- [Your goal]: Your output should be the line with "Definition AsymmetricDecryptionKeyStore_Store (tok" plus all following lines to the end of the records, exactly as written and nothing more.

- [Material shown]:
(* ===== verification/Hsm.v ===== *)
(** [hsm/]: decryption keys that stay in a hardware security module.

    The module is reached through crypto11, which is not part of the repository: a
    class holds the calls that the package makes.  What they answer depends on the
    [Token], the objects that are on the token at the time of the call; a
    [Context] is the session that a key or a store was made with. *)

From S2P Require Import Prelude Errors Types Crypto Jwk Helpers Keys Interfaces.

(** ** crypto11 *)
Class Crypto11 := {
  Token : Type;
  crypto11_Context : Type;
  crypto11_SignerDecrypter : Type;
  (** a key pair that signs and does not decrypt *)
  crypto11_SignOnly : Type;
  (** identifier and label, either of which may be nil; no pair is a nil interface *)
  FindKeyPair : Token → crypto11_Context → option bytes → option bytes →
    result (option (crypto11_SignerDecrypter + crypto11_SignOnly));
  (** identifier and label; the serial number is always nil *)
  FindCertificate : Token → crypto11_Context → option bytes → option bytes → result (option x509_Certificate);
  NewRandomReader : Token → crypto11_Context → result tape;
  hsm_Public : crypto11_SignerDecrypter → PublicKey;
  (** [Decrypt] with [rsa.OAEPOptions] of this digest and a nil label *)
  hsm_Decrypt : Token → crypto11_SignerDecrypter → tape → bytes → Hash → result bytes;
}.

(** The bytes of a slice that may be nil, as a string. *)
Definition slice_string (b : option bytes) : string := b2s (default [] b).

Section hsm.
Context `{X509, Digests, Rsa, Ecdsa, Crypto11}.

(** ** [asymmetric_decryption_key.go] *)
Record hsm_AsymmetricDecryptionKey := {
  Hsm_kid : option bytes;
  Hsm_keylabel : option bytes;
  Hsm_ctx : crypto11_Context;
  Hsm_key : crypto11_SignerDecrypter;
}.

Definition AsymmetricDecryptionKey_Kid (a : hsm_AsymmetricDecryptionKey) : string := slice_string (Hsm_kid a).

(** No certificates when the lookup fails; a certificate that is not there is nil. *)
Definition AsymmetricDecryptionKey_Certificates (tok : Token) (a : hsm_AsymmetricDecryptionKey) : result (list (option x509_Certificate)) :=
  match FindCertificate tok (Hsm_ctx a) (Hsm_kid a) (Hsm_keylabel a) with
  | Ok cert => Ok [cert]
  | Err _ => Ok []
  | Panic => Panic
  end.

Definition AsymmetricDecryptionKey_Algorithm (a : hsm_AsymmetricDecryptionKey) : Alg := AlgRSAOAEP.

(** The operation is not looked at. *)
Definition AsymmetricDecryptionKey_Decrypt (tok : Token) (a : hsm_AsymmetricDecryptionKey) (operation : Types.KeyOps) (hash : Hash) (ciphertext : bytes)
    : result bytes :=
  randReader ← NewRandomReader tok (Hsm_ctx a);
  hsm_Decrypt tok (Hsm_key a) randReader ciphertext hash.

(** The JWK is new. *)
Definition AsymmetricDecryptionKey_Encryptor (tok : Token) (h : heap) (a : hsm_AsymmetricDecryptionKey) : result RsaPublicKeyImpl * heap :=
  match (certs ← AsymmetricDecryptionKey_Certificates tok a;
         JwkFromPublicKey (hsm_Public (Hsm_key a)) [KeyOpsEncrypt] certs) with
  | Ok jwk => let '(l, h) := alloc jwk h in (NewRsaPublicKeyImpl h l, h)
  | Err e => (Err e, h)
  | Panic => (Panic, h)
  end.

Definition NewAsymmetricDecryptionKey (pkcs11Context : crypto11_Context) (key : crypto11_SignerDecrypter) (kid keylabel : option bytes)
    : result hsm_AsymmetricDecryptionKey :=
  Ok {| Hsm_kid := kid; Hsm_keylabel := keylabel; Hsm_ctx := pkcs11Context; Hsm_key := key |}.

(** ** [asymmetric_decryption_key_store.go] *)
Record hsm_AsymmetricDecryptionKeyStore := { HsmStore_ctx : crypto11_Context }.

(** The type assertion fails on a pair that only signs, and on none. *)
Definition AsymmetricDecryptionKeyStore_Get (tok : Token) (a : hsm_AsymmetricDecryptionKeyStore) (kid : string) : result hsm_AsymmetricDecryptionKey :=
  keyPair ← FindKeyPair tok (HsmStore_ctx a) (Some (s2b kid)) None;
  match keyPair with
  | Some (inl rsaKeyPair) =>
    Ok {| Hsm_kid := Some (s2b kid); Hsm_keylabel := None; Hsm_ctx := HsmStore_ctx a; Hsm_key := rsaKeyPair |}
  | _ => gose_err Gose.ErrInvalidKeyType
  end.

Definition NewAsymmetricDecryptionKeyStore (ctx : crypto11_Context) : hsm_AsymmetricDecryptionKeyStore := {| HsmStore_ctx := ctx |}.

(** Keys and store are the ones that [JweCryptors] decrypts with, on a token. *)
Definition AsymmetricDecryptionKey_Decryption (tok : Token) : AsymmetricDecryptionKey hsm_AsymmetricDecryptionKey := {|
  DecKey_Algorithm := AsymmetricDecryptionKey_Algorithm;
  DecKey_Decrypt := AsymmetricDecryptionKey_Decrypt tok;
|}.
Definition AsymmetricDecryptionKeyStore_Store (tok : Token) : AsymmetricDecryptionKeyStore hsm_AsymmetricDecryptionKeyStore hsm_AsymmetricDecryptionKey :=
  AsymmetricDecryptionKeyStore_Get tok.
End hsm.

- [Solution for this task]:
Definition AsymmetricDecryptionKeyStore_Store (tok : Token) : AsymmetricDecryptionKeyStore hsm_AsymmetricDecryptionKeyStore hsm_AsymmetricDecryptionKey :=
  AsymmetricDecryptionKeyStore_Get tok.
End hsm.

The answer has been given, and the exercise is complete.